Sensors (Basel). 2022 Sep 15;22(18):6976. doi: 10.3390/s22186976.
In this paper we present a new way to compute the odometry of a 3D lidar in real-time. Due to the significant relation between these sensors and the rapidly increasing sector of autonomous vehicles, 3D lidars have improved in recent years, with modern models producing data in the form of range images. We take advantage of this ordered format to efficiently estimate the trajectory of the sensor as it moves in 3D space. The proposed method creates and leverages a flatness image in order to exploit the information found in flat surfaces of the scene. This allows for an efficient selection of planar patches from a first range image. Then, from a second image, keypoints related to said patches are extracted. This way, our proposal computes the ego-motion by imposing a coplanarity constraint between pairs <point, plane> whose correspondences are iteratively updated. The proposed algorithm is tested and compared with state-of-the-art ICP algorithms. Experiments show that our proposal, running on a single thread, can run 5× faster than a multi-threaded implementation of GICP, while providing a more accurate localization. A second version of the algorithm is also presented, which reduces the drift even further while needing less than half of the computation time of GICP. Both configurations of the algorithm run at frame rates common for most 3D lidars, 10 and 20 Hz on a standard CPU.
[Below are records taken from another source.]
(** A payment leaves the items alone and keeps the books. *)
Lemma payment_books from_ to_ amt d d1 d2 neg : asset_neg amt = Ok neg -> adjust_balance from_ neg false d = Ok d1 ->
  adjust_balance to_ amt false d1 = Ok d2 ->
  nh d2 = nh d /\ forall x, total x d2 = total x d /\ supply x d2 = supply x d.
Proof.
  intros Hn H1 H2. split; [|intros x; by eapply move_balance].
  apply adjust_balance_total in H1 as (m1 & -> & _), H2 as (m2 & -> & _). done.
Qed.

Lemma order_kept op d d' : run_nh_op (NhOrder op) d = Ok d' -> nh_ok (nh d) ->
  co_seller op <> GRAPHENE_NULL_ACCOUNT -> kept (co_seller op) d d'.
Proof.
  cbn [run_nh_op]. intros H Hok Hn. skip_bind H. apply rbind_ok in H as (u & He & H).
  apply rbind_ok in H as ([oid d1] & H & [= <-]). unfold create_nh_order_do_evaluate in He.
  apply rbind_ok in He as (a & Ha & He). apply rbind_ok in He as (u1 & Hw & _). unfold fc_assert in Hw.
  case_if_in Hw; [|done]. apply Z.eqb_eq in Hif.
  unfold create_nh_order_do_apply in H. rewrite Ha in H. cbn [rbind] in H. apply get_nh_asset_inv in Ha. skip_bind H.
  set (o := mk_nh_order _ _ _ _ _ _ _ _ _) in H. set (d2 := put_nh_asset _ _ _) in H.
  apply rbind_ok in H as (neg & Hneg & H). apply rbind_ok in H as (d3 & H3 & H).
  apply rbind_ok in H as (d4 & H4 & [= _ <-]). destruct (payment_books _ _ _ _ _ _ _ Hneg H3 H4) as [En Eb].
  assert (Enh : nh d2 = place (next_nh_order (nh d)) (co_nh_asset op) o (give_to GRAPHENE_NULL_ACCOUNT a) (nh d)) by done.
  split; [|split].
  - rewrite En, Enh. by apply (place_ok _ _ a); try done; congruence.
  - intros i c Hc. rewrite En, Enh. cbn. destruct (decide (i = co_nh_asset op)) as [->|Hne].
    + rewrite Ha in Hc. injection Hc as <-. right. by left.
    + rewrite lookup_insert_ne, Hc by done. apply rightful_refl.
  - intros x. destruct (Eb x) as [-> ->]. by apply only_nh_books.
Qed.

(** Ending an order: the item of the order goes to who ends it. *)
Lemma settled_kept who d oid o a d' : nh_ok (nh d) -> nh_orders (nh d) !! oid = Some o ->
  nh_assets (nh d) !! nh_asset_id o = Some a -> nh d' = settled_order oid (nh_asset_id o) who a (nh d) ->
  (forall x, total x d' = total x d /\ supply x d' = supply x d) -> kept who d d'.
Proof.
  intros Hok Ho Ha E Hb. split; [rewrite E; by apply settled_ok|]. split; [|done].
  intros i c Hc. rewrite E. cbn. destruct (decide (i = nh_asset_id o)) as [->|Hne].
  - rewrite Ha in Hc. injection Hc as <-. rewrite lookup_insert_eq. right. right. by exists oid, o.
  - rewrite lookup_insert_ne, Hc by done. apply rightful_refl.
Qed.

Lemma cancel_kept acc order d d' : run_nh_op (NhCancel acc order) d = Ok d' -> nh_ok (nh d) -> kept acc d d'.
Proof.
  cbn [run_nh_op]. intros H Hok. apply rbind_ok in H as (u & He & H). apply rbind_ok in H as ([i d1] & H & [= <-]).
  unfold cancel_nh_order_do_evaluate in He. apply rbind_ok in He as (o & Ho & He).
  unfold fc_assert in He. case_if_in He; [|done]. apply Z.eqb_eq in Hif.
  unfold cancel_nh_order_do_apply in H. rewrite Ho in H. cbn [rbind] in H. apply get_nh_order_inv in Ho.
  destruct (release_run d order o (no_seller o) Hok Ho) as (a & Ha & _ & Er). rewrite Er in H. injection H as _ <-.
  apply (settled_kept _ _ order o a); [done|done|done|by rewrite <- Hif|]. intros x.
  by apply only_nh_books.
Qed.

Lemma fill_kept op d d' : run_nh_op (NhFill op) d = Ok d' -> nh_ok (nh d) -> kept (fn_fee_paying_account op) d d'.
Proof.
  cbn [run_nh_op]. intros H Hok. skip_bind H. apply rbind_ok in H as ([i d1] & H & [= <-]).
  unfold fill_nh_order_do_apply in H. apply rbind_ok in H as (o & Ho & H). apply get_nh_order_inv in Ho.
  destruct (release_run d (fn_order op) o (fn_fee_paying_account op) Hok Ho) as (a & Ha & _ & Er).
  rewrite Er in H. cbn [rbind] in H. set (d2 := put_nh_asset _ _ d) in H.
  apply rbind_ok in H as (neg & Hneg & H). apply rbind_ok in H as (d3 & H3 & H).
  apply rbind_ok in H as (d4 & H4 & [= _ <-]). destruct (payment_books _ _ _ _ _ _ _ Hneg H3 H4) as [En Eb].
  apply (settled_kept _ _ (fn_order op) o a); [done|done|done|cbn; by rewrite En|]. intros x.
  destruct (only_nh_books d4 (remove_nh_order (fn_order op) d4) x eq_refl) as [-> ->].
  destruct (Eb x) as [-> ->]. by apply only_nh_books.
Qed.

Lemma run_nh_kept op d d' : run_nh_op op d = Ok d' -> nh_ok (nh d) -> nh_signer op <> GRAPHENE_NULL_ACCOUNT ->
  next_nh_asset (nh d) < uint64_mod -> kept (nh_signer op) d d'.
Proof.
  intros H Hok Hn Hlt. destruct op; cbn [nh_signer] in *;
    eauto using register_kept, create_view_kept, relate_view_kept, create_kept, delete_kept, transfer_nh_kept,
      relate_kept, order_kept, cancel_kept, fill_kept.
Qed.
End Operations.

(** ** Expired orders *)

Definition expired (d : database) (o : nh_asset_order_object) : Prop := no_expiration o <= head_block_time d.
(* ===== verification/Collateral.v ===== *)
(** * Collateral for gas and initial balances

    [gas_evaluator.cpp] with [estimation_gas] of [db_market.cpp], and
    [balance_evaluator.cpp]: core units pledged for gas, and the balances of the genesis
    state that their owners claim.  Which addresses belong to a key is a parameter. *)

From Stdlib Require Import SpecFloat.
From S2P Require Import Prelude SafeInt Asset Vesting State Ledger Market MarketProofs Double.

(** ** Gas *)

(** The gas that core units are worth: their share of the supply, of all gas. *)
Definition estimation_gas (collateral : Z) (d : database) : result Z :=
  check collateral >=? 0;
  let* core := get_dynamic_data CORE d in
  let* gas := get_asset GRAPHENE_ASSET_GAS d in
  let scale := double_div (double_of_int64 collateral) (double_of_int64 (current_supply core)) in
  double_to_int64 (double_mul (double_of_int64 (max_supply gas)) scale).

Record update_collateral_for_gas_operation := mk_update_gas {
  ug_mortgager : Z;
  ug_beneficiary : Z;
  ug_collateral : Z }.

Definition find_gas_collateral (mortg benef : Z) (d : database) : option (Z * collateral_for_gas_object) :=
  find (fun kc => (mortgager kc.2 =? mortg) && (gas_beneficiary kc.2 =? benef)) (map_to_list (gas_collaterals d)).
(* ===== verification/Contracts.v ===== *)
(** * Smart contracts

    The C++ side of contracts: the functions a script can call
    ([contract_asset_handle.cpp], [contract_nht_handle.cpp], [contract_authority.cpp],
    [contract_register_function.cpp]) and the evaluators that create, revise and call
    contracts ([contract_evaluator.cpp], [contract_object.cpp]).

    The Lua interpreter is a parameter: a script is what it does next, given the answers so
    far.  The environment of every contract has [pcall], so an exception of a function
    reaches the script as an answer and what the function changed before it threw stays
    changed; that is why the functions are in the monad [stM].  Fields of accounts and items
    that only contracts use are kept beside the database. *)

From Stdlib Require Import SpecFloat.
From S2P Require Import Prelude SafeInt Asset Vesting State Ledger Market MarketProofs Double Fees NhAssets Collateral.

(** ** State *)

(** [string name_or_id] after [database::maybe_id]. *)
Inductive name_or_id := by_id (id : Z) | by_name (name : string).
(** [string hash_or_id]. *)
Inductive hash_or_id := item_by_id (id : Z) | item_by_hash (h : Z * Z).

(** [nht_affected_type]. *)
Inductive nht_affected_type :=
| transfer_from | transfer_to | modified | create_by | create_for | transfer_active_from | transfer_active_to
| transfer_owner_from | transfer_owner_to | transfer_authority_from | transfer_authority_to | set_limit_list
| relate_nh_asset_action.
在本文中,我们提出了一种实时计算三维激光雷达里程计的新方法。由于这些传感器与快速发展的自动驾驶汽车领域有着密切的关系,近年来三维激光雷达有了改进,现代型号以距离图像的形式产生数据。我们利用这种有序格式来有效地估计传感器在三维空间中移动时的轨迹。所提出的方法创建并利用一个平面度图像,以便利用场景平面表面中发现的信息。这允许从第一距离图像中有效地选择平面块。然后,从第二幅图像中提取与所述块相关的关键点。通过这种方式,我们的方案通过在对应关系被迭代更新的<点,平面>对之间施加共面约束来计算自我运动。所提出的算法经过测试,并与最先进的ICP算法进行了比较。实验表明,我们的方案在单线程上运行时,速度比GICP的多线程实现快5倍,同时提供更精确的定位。还提出了该算法的第二个版本,它进一步减少了漂移,同时所需的计算时间不到GICP的一半。该算法的两种配置都以大多数三维激光雷达常见的帧率运行,在标准CPU上为10赫兹和20赫兹。